## Problem description
Take the entries below and print, exactly, the stretch from the line containing "(** The operation of" through the line containing "Definition poller_model : Type", both included.

## Data for processing
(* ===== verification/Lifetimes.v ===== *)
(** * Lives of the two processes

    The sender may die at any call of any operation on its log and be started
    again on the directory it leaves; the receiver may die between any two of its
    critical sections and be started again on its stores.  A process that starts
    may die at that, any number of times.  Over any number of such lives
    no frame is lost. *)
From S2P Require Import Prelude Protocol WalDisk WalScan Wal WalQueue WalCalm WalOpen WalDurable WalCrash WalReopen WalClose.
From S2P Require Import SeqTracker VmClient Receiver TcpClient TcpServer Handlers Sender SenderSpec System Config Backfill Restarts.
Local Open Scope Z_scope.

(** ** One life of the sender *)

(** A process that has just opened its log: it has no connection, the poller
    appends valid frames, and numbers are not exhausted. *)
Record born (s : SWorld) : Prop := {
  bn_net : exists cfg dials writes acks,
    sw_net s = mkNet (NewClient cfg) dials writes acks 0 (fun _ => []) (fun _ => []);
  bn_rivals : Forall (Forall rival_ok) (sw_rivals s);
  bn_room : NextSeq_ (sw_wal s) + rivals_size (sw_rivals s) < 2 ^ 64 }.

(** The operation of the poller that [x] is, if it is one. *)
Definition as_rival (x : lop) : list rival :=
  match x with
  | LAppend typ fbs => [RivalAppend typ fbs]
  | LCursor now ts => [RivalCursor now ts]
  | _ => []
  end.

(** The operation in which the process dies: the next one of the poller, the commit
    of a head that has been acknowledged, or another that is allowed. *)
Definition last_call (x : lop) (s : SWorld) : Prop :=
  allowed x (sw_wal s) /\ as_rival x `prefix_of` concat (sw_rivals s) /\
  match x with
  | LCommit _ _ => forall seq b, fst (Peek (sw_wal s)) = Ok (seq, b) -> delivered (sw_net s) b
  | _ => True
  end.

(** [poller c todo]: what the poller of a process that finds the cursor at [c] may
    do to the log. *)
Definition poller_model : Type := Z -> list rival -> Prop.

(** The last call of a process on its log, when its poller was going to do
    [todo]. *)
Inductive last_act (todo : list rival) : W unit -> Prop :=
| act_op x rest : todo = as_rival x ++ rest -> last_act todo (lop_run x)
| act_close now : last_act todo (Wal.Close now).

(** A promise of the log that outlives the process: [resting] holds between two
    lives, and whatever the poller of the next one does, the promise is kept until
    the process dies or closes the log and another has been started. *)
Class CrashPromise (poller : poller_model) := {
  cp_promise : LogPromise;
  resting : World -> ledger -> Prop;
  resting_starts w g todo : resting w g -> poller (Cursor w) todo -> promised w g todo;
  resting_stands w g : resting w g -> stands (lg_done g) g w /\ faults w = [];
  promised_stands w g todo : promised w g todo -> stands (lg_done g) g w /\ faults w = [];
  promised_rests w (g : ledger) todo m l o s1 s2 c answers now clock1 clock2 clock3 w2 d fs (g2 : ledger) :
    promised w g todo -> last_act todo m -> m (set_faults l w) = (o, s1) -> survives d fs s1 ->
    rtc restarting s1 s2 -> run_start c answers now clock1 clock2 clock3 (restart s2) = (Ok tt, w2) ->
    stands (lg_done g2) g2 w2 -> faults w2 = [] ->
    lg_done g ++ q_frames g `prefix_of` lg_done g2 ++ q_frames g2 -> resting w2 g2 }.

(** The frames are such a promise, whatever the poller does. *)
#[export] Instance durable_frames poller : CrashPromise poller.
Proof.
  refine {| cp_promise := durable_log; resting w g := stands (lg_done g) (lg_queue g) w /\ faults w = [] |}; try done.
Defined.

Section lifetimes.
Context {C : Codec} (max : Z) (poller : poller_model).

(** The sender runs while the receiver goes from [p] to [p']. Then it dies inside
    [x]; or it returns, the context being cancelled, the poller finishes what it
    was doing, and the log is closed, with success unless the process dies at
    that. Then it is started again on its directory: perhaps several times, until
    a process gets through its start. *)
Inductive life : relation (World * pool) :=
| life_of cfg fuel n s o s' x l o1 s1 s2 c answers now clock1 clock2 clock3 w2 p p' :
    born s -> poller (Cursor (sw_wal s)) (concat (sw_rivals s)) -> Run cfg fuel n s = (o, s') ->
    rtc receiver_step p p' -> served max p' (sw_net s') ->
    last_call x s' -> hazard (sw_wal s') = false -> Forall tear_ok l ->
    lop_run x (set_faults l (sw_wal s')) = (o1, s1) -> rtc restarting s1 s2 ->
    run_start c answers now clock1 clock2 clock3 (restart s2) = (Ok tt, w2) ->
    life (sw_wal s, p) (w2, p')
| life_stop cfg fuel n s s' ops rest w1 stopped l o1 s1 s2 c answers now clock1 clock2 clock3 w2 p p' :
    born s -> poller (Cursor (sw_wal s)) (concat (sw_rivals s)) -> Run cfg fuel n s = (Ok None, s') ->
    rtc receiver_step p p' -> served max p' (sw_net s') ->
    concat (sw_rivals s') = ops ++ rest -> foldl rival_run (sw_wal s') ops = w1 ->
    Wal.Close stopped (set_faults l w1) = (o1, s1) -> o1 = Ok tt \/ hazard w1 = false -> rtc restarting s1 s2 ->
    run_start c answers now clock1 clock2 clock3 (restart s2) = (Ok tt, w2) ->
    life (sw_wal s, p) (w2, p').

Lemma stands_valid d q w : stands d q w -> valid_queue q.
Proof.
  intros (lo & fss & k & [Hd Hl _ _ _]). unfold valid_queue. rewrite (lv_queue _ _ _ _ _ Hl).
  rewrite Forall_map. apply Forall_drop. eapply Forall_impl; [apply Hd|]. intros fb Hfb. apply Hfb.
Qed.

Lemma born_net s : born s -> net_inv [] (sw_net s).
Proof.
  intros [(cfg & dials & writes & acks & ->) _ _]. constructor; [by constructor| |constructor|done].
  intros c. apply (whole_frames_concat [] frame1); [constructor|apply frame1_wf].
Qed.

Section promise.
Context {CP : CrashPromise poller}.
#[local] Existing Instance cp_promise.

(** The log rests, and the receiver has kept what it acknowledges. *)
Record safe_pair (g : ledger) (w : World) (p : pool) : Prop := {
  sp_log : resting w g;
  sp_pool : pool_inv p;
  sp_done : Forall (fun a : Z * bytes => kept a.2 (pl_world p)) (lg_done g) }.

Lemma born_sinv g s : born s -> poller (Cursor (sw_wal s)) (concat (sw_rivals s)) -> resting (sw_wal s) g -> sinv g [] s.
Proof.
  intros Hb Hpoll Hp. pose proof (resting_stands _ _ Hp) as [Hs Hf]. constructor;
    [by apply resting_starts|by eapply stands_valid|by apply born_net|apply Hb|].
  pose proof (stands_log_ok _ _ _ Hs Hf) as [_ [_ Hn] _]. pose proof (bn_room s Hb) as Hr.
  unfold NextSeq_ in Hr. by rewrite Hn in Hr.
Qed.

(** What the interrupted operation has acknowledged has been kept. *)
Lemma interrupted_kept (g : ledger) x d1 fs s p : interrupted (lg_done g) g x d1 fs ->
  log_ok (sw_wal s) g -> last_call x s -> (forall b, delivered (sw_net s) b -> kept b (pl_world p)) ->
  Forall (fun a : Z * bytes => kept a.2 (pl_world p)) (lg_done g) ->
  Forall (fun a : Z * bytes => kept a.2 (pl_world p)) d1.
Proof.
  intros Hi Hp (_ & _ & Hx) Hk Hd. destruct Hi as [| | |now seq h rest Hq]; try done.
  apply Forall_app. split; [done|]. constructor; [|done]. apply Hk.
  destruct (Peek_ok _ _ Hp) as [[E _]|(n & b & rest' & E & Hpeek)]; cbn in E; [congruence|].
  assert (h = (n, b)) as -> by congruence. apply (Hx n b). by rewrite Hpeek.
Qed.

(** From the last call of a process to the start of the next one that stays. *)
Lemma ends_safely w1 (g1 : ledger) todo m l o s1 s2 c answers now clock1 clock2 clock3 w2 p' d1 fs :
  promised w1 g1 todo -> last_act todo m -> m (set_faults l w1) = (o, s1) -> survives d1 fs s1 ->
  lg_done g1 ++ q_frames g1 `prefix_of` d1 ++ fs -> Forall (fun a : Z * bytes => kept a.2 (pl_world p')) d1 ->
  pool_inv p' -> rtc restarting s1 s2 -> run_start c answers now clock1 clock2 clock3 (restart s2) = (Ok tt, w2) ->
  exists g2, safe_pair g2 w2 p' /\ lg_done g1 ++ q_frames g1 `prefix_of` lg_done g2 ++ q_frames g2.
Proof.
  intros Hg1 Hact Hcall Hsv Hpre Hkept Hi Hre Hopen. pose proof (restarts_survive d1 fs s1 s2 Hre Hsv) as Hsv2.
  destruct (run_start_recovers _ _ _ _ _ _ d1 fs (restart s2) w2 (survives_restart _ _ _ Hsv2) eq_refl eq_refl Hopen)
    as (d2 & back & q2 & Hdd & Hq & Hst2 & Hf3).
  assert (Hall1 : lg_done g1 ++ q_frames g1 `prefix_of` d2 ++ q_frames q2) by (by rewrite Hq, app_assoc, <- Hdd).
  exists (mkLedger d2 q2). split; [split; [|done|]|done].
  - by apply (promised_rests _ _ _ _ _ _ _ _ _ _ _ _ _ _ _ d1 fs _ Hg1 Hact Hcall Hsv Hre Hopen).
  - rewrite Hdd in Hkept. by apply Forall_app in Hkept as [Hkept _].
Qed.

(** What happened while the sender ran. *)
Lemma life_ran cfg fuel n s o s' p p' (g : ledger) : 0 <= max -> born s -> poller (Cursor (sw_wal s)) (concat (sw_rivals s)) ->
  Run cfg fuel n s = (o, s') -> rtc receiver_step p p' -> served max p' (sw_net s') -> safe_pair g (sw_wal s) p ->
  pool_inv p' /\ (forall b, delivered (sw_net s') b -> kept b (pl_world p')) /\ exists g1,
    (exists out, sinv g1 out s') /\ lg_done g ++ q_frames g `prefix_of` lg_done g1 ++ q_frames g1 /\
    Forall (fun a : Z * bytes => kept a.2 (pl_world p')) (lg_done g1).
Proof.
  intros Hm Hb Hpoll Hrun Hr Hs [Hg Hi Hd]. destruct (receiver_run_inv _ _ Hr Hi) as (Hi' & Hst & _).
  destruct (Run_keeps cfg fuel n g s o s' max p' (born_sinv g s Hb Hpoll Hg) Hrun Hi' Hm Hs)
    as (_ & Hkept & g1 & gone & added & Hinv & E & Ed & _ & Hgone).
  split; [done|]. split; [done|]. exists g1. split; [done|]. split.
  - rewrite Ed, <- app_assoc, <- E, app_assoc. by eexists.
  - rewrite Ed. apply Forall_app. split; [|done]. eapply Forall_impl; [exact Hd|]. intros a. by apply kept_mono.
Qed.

## Finished exercise
(** The operation of the poller that [x] is, if it is one. *)
Definition as_rival (x : lop) : list rival :=
  match x with
  | LAppend typ fbs => [RivalAppend typ fbs]
  | LCursor now ts => [RivalCursor now ts]
  | _ => []
  end.

(** The operation in which the process dies: the next one of the poller, the commit
    of a head that has been acknowledged, or another that is allowed. *)
Definition last_call (x : lop) (s : SWorld) : Prop :=
  allowed x (sw_wal s) /\ as_rival x `prefix_of` concat (sw_rivals s) /\
  match x with
  | LCommit _ _ => forall seq b, fst (Peek (sw_wal s)) = Ok (seq, b) -> delivered (sw_net s) b
  | _ => True
  end.

(** [poller c todo]: what the poller of a process that finds the cursor at [c] may
    do to the log. *)
Definition poller_model : Type := Z -> list rival -> Prop.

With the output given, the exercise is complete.